Purpose of review: Cells and tissues must respond to physical stresses. Cells exist in an elastic environment determined by their matrix, matrix contacts, cell-cell contacts, and cytoskeletal structure. We discuss the determinants of the elastic environment of cells and its potential roles in glomerular disease.
Recent findings: Control of the mechanical environment is sufficient to induce and maintain the differentiated state of cells including myofibroblasts. New experimental techniques permit precise measurement of the elastic characteristics of normal and diseased tissues and cells, and analysis of cell behavior and cytoskeletal structure in response to mechanical and elastic stimuli. Glomeruli become soft early in the course of several disease models, yet late stages are characterized by increased stiffness and fibrosis with loss of organ function.
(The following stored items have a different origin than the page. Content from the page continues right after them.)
(** One operation keeps validity, handle, type and bounds, and adds the
    expected calls to the trace. *)
Lemma sem_exec_op_frame (o : Op) (x : t * World K) :
  let y := exec_op o x in
  isConstructed_ (fst y) = isConstructed_ (fst x) /\
  sem_ (fst y) = sem_ (fst x) /\
  trace (snd y) =
    trace (snd x) ++ SemaphoreRun.calls (isConstructed_ (fst x)) (sem_ (fst x)) o.
Proof.
  destruct x as [s w]. destruct o; cbn [exec_op fst snd SemaphoreRun.calls];
    unfold forget.
  - unfold acquire, isConstructed. run.
    destruct (isConstructed_ s) eqn:E; cbn; [|now rewrite app_nil_r].
    destruct (xSemaphoreTake (sem_ s) (kernel w)); cbn; auto.
  - unfold release, isConstructed. run.
    destruct (isConstructed_ s) eqn:E; cbn; [|now rewrite app_nil_r].
    destruct (xSemaphoreGive (sem_ s) (kernel w)); cbn; auto.
  - unfold releaseFromInterrupt, isConstructed. run.
    destruct (isConstructed_ s) eqn:E; cbn; [|now rewrite app_nil_r].
    destruct (xSemaphoreGiveFromISR (sem_ s) pdFALSE (kernel w)); cbn; auto.
  - rewrite getCount_calls_kernel. cbn. auto.
  - cbn. now rewrite app_nil_r.
Qed.

Lemma sem_exec_ops_frame (os : list Op) (x : t * World K) :
  let y := exec_ops os x in
  isConstructed_ (fst y) = isConstructed_ (fst x) /\
  sem_ (fst y) = sem_ (fst x) /\
  trace (snd y) =
    trace (snd x) ++
    flat_map (SemaphoreRun.calls (isConstructed_ (fst x)) (sem_ (fst x))) os.
Proof.
  revert x. induction os as [|o os IH]; intros x; cbn.
  - now rewrite app_nil_r.
  - unfold exec_ops in IH. cbn in IH.
    destruct (IH (exec_op o x)) as (Hc & Hs & Ht).
    destruct (sem_exec_op_frame o x) as (Hc1 & Hs1 & Ht1).
    rewrite Hc, Hs, Ht, Hc1, Hs1, Ht1, app_assoc. auto.
Qed.

(** The constructor body, started without a handle, leaves a valid object
    with a handle or an invalid one without, and a clear woken flag. *)
Lemma constructed_handle (init : t) (w : World K) :
  sem_ init = NULL ->
  let x := constructed init w in
  isConstructed_ (fst x) = negb (is_null (sem_ (fst x))) /\
  xHigherPriorityTaskWoken_ (fst x) = xHigherPriorityTaskWoken_ init.
Proof.
  destruct init as [c pp mm h0 ty fl]. cbn [sem_]. intros ->.
  unfold constructed, construct, setConstructed, isConstructed, initialize. run.
  destruct c; cbn; auto.
  destruct (pp <? 0); cbn; auto.
  destruct (mm <? 0); cbn; auto.
  destruct (mm >? MAX_PERMITS); cbn; auto.
  destruct ty; run.
  - destruct (xSemaphoreCreateCountingStatic _ _ _) as [h k1]; cbn.
    destruct (is_null h) eqn:E; cbn; rewrite E; auto.
  - destruct (xSemaphoreCreateBinaryStatic _) as [h k1]; cbn.
    destruct (is_null h) eqn:E; cbn; rewrite E; auto.
Qed.

(** What either constructor leaves. *)
Lemma ctor_handle (base : bool) (ty : Type_) (p m : Z) (w : World K)
    (x : t * World K) :
  x = ctor_type base ty p w \/ x = ctor_permits base p m w ->
  isConstructed_ (fst x) = negb (is_null (sem_ (fst x))) /\
  xHigherPriorityTaskWoken_ (fst x) = pdFALSE.
Proof.
  intros [-> | ->]; unfold ctor_type, ctor_permits;
    now apply constructed_handle.
Qed.

(** On an invalid semaphore no operation writes the woken flag. *)
Lemma invalid_keeps_flag (o : Op) (x : t * World K) :
  isConstructed_ (fst x) = false ->
  xHigherPriorityTaskWoken_ (fst (exec_op o x)) =
  xHigherPriorityTaskWoken_ (fst x).
Proof.
  intros H. destruct o; try (apply exec_op_keeps_flag; reflexivity).
  destruct x as [s w]. cbn [exec_op fst snd] in *. unfold forget.
  now rewrite releaseFromInterrupt_gate.
Qed.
Work in hepatic fibrosis, arterial disease, and oncology demonstrate that increased collagen crosslinking by lysyl oxidase, an early step in the diseases, can result in a sufficient increase in tissue stiffness to alter cell behavior, leading to disease progression.
Summary: The elastic environment of cells and tissues provides essential signals in development, differentiation, and disease. Identifying the mechanisms that determine the mechanical environment of glomerular cells will complement other approaches to reduce pathologic fibrosis and loss of tissue function.